→ Task item
The records follow. Filter them to the lines that hold "partitions".

Stored items

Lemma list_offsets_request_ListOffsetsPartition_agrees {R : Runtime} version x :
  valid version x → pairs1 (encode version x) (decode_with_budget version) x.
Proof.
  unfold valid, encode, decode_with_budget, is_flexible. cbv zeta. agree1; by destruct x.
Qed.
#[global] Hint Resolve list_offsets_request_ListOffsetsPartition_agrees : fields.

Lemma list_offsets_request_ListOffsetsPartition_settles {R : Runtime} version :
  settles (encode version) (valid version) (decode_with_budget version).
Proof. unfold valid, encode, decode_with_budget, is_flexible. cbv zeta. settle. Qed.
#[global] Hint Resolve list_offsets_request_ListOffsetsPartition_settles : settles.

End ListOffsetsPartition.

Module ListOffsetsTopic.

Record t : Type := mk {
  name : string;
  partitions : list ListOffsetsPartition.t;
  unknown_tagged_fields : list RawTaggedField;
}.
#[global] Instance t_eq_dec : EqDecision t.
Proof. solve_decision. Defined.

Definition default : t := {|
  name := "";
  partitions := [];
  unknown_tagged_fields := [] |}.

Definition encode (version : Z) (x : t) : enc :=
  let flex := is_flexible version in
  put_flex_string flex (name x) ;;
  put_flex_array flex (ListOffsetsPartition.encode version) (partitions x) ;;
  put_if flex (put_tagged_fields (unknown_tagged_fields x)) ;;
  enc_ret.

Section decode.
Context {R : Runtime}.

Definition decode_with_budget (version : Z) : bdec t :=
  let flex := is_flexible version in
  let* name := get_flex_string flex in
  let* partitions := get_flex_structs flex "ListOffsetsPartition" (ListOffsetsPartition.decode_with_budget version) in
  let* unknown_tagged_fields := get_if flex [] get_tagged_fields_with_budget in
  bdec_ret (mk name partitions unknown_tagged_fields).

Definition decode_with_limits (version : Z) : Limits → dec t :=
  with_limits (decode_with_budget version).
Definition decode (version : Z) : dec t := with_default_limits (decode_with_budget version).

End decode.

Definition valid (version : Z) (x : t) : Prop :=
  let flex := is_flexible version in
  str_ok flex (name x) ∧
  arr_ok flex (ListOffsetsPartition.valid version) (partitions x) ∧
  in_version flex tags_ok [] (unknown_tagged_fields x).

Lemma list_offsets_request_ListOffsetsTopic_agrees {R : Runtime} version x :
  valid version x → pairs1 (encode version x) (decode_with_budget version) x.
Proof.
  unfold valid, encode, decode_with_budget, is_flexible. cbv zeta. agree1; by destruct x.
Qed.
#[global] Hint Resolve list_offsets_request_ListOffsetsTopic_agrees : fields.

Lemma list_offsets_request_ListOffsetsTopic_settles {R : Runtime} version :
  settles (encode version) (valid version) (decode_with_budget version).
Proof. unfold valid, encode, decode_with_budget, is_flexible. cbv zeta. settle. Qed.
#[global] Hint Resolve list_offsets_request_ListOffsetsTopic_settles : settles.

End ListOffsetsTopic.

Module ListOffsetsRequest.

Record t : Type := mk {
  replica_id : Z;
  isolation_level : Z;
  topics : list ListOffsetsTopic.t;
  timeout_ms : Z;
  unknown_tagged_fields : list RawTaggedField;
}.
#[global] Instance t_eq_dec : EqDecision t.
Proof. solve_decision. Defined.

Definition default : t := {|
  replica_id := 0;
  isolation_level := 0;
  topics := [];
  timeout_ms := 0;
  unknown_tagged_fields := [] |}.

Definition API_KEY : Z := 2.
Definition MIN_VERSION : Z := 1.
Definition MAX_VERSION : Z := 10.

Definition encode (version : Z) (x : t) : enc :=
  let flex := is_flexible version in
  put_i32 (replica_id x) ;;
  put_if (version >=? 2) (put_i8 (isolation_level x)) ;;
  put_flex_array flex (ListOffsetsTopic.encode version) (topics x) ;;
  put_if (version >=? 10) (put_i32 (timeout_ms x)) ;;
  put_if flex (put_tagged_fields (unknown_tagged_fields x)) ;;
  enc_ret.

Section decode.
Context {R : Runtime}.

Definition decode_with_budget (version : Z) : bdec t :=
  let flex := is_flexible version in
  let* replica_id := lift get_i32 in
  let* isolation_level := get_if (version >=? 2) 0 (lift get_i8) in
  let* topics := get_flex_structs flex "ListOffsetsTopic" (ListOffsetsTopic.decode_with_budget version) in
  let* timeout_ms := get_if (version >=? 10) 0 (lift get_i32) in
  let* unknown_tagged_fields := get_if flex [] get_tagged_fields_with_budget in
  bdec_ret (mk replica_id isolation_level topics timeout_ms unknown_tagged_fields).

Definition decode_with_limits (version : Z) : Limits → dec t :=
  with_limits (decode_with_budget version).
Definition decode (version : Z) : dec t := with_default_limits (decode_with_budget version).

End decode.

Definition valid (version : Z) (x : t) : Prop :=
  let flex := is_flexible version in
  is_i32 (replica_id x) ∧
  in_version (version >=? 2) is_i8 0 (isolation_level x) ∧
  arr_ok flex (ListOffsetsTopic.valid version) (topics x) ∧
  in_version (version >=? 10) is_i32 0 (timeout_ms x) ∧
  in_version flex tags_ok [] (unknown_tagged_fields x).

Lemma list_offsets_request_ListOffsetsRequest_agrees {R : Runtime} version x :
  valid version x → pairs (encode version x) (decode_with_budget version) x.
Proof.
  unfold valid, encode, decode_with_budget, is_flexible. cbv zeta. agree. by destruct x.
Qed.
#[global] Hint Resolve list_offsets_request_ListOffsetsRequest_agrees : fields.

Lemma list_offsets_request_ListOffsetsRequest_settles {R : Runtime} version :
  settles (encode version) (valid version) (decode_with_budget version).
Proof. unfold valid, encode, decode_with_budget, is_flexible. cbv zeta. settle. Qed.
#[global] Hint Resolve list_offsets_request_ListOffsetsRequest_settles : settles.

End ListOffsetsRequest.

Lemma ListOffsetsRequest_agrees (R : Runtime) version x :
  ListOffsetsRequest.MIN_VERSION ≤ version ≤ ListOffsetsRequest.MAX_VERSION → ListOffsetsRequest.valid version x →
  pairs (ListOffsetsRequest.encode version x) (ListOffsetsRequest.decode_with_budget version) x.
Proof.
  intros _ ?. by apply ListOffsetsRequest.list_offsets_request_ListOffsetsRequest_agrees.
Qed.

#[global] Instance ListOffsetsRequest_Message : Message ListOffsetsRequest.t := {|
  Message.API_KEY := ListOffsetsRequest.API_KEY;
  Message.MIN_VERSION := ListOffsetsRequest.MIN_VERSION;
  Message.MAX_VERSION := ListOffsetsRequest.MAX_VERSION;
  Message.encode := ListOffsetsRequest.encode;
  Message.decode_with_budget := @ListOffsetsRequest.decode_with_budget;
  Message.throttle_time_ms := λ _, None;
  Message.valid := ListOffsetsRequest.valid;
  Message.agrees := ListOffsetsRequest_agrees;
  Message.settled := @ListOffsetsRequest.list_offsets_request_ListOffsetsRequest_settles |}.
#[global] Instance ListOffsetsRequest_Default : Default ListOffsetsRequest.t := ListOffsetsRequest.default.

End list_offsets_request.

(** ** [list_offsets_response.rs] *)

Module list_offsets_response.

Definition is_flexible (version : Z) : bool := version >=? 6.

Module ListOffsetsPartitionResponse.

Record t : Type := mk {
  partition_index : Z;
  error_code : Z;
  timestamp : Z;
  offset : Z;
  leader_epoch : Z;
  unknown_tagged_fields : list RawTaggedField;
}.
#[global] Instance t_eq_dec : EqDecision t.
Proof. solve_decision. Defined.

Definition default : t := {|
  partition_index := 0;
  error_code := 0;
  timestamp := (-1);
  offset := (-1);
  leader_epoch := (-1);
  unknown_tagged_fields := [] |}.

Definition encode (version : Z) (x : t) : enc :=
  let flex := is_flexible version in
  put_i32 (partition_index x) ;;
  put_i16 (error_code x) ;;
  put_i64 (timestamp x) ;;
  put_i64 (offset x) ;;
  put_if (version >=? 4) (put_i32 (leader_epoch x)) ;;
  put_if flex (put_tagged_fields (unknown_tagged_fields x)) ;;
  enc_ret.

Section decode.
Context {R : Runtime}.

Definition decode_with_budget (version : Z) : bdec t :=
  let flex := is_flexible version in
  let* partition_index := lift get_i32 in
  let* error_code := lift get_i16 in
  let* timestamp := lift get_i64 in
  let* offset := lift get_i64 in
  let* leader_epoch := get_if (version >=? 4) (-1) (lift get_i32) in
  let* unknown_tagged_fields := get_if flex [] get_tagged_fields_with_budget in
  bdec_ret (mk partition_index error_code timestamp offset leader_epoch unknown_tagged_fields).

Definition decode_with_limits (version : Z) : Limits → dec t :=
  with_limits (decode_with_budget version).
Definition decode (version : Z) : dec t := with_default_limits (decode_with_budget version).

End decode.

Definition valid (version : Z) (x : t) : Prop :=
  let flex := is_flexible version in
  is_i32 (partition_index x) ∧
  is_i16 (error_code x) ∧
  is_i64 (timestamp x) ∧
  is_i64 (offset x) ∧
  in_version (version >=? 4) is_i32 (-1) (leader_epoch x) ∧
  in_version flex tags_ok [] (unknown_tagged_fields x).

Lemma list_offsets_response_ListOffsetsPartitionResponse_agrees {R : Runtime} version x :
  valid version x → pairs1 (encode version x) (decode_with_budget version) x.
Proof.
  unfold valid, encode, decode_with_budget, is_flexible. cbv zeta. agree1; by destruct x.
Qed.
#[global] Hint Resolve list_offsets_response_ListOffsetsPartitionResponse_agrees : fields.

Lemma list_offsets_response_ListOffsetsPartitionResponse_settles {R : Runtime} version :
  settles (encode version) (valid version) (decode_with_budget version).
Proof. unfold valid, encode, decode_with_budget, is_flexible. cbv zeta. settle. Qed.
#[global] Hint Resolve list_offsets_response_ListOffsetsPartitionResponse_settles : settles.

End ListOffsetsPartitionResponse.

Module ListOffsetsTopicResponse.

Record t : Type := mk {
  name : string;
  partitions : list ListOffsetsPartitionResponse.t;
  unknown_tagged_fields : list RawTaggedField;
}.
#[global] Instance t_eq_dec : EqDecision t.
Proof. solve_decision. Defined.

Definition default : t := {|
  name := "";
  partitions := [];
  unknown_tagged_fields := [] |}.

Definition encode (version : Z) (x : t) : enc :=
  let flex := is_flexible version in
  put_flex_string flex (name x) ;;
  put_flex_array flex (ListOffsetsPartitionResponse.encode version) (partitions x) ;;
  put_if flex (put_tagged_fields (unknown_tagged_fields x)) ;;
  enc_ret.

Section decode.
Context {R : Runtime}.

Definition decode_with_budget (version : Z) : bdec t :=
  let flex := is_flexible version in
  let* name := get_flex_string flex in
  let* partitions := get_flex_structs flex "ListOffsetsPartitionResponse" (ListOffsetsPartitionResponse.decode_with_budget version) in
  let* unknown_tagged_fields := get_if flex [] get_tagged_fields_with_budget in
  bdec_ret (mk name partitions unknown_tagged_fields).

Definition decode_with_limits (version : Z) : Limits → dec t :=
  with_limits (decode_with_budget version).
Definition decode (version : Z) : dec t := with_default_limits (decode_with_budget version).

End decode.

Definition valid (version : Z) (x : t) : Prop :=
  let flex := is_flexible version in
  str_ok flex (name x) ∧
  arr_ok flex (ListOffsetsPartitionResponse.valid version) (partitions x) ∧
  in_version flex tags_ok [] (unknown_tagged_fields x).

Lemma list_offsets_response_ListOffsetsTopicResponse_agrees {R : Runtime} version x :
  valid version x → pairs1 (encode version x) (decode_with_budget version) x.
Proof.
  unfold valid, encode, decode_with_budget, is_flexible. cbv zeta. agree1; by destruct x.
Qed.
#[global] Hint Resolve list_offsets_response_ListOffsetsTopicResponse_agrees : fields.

→ Output of the task
  partitions : list ListOffsetsPartition.t;
  partitions := [];
  put_flex_array flex (ListOffsetsPartition.encode version) (partitions x) ;;
  let* partitions := get_flex_structs flex "ListOffsetsPartition" (ListOffsetsPartition.decode_with_budget version) in
  bdec_ret (mk name partitions unknown_tagged_fields).
  arr_ok flex (ListOffsetsPartition.valid version) (partitions x) ∧
  partitions : list ListOffsetsPartitionResponse.t;
  partitions := [];
  put_flex_array flex (ListOffsetsPartitionResponse.encode version) (partitions x) ;;
  let* partitions := get_flex_structs flex "ListOffsetsPartitionResponse" (ListOffsetsPartitionResponse.decode_with_budget version) in
  bdec_ret (mk name partitions unknown_tagged_fields).
  arr_ok flex (ListOffsetsPartitionResponse.valid version) (partitions x) ∧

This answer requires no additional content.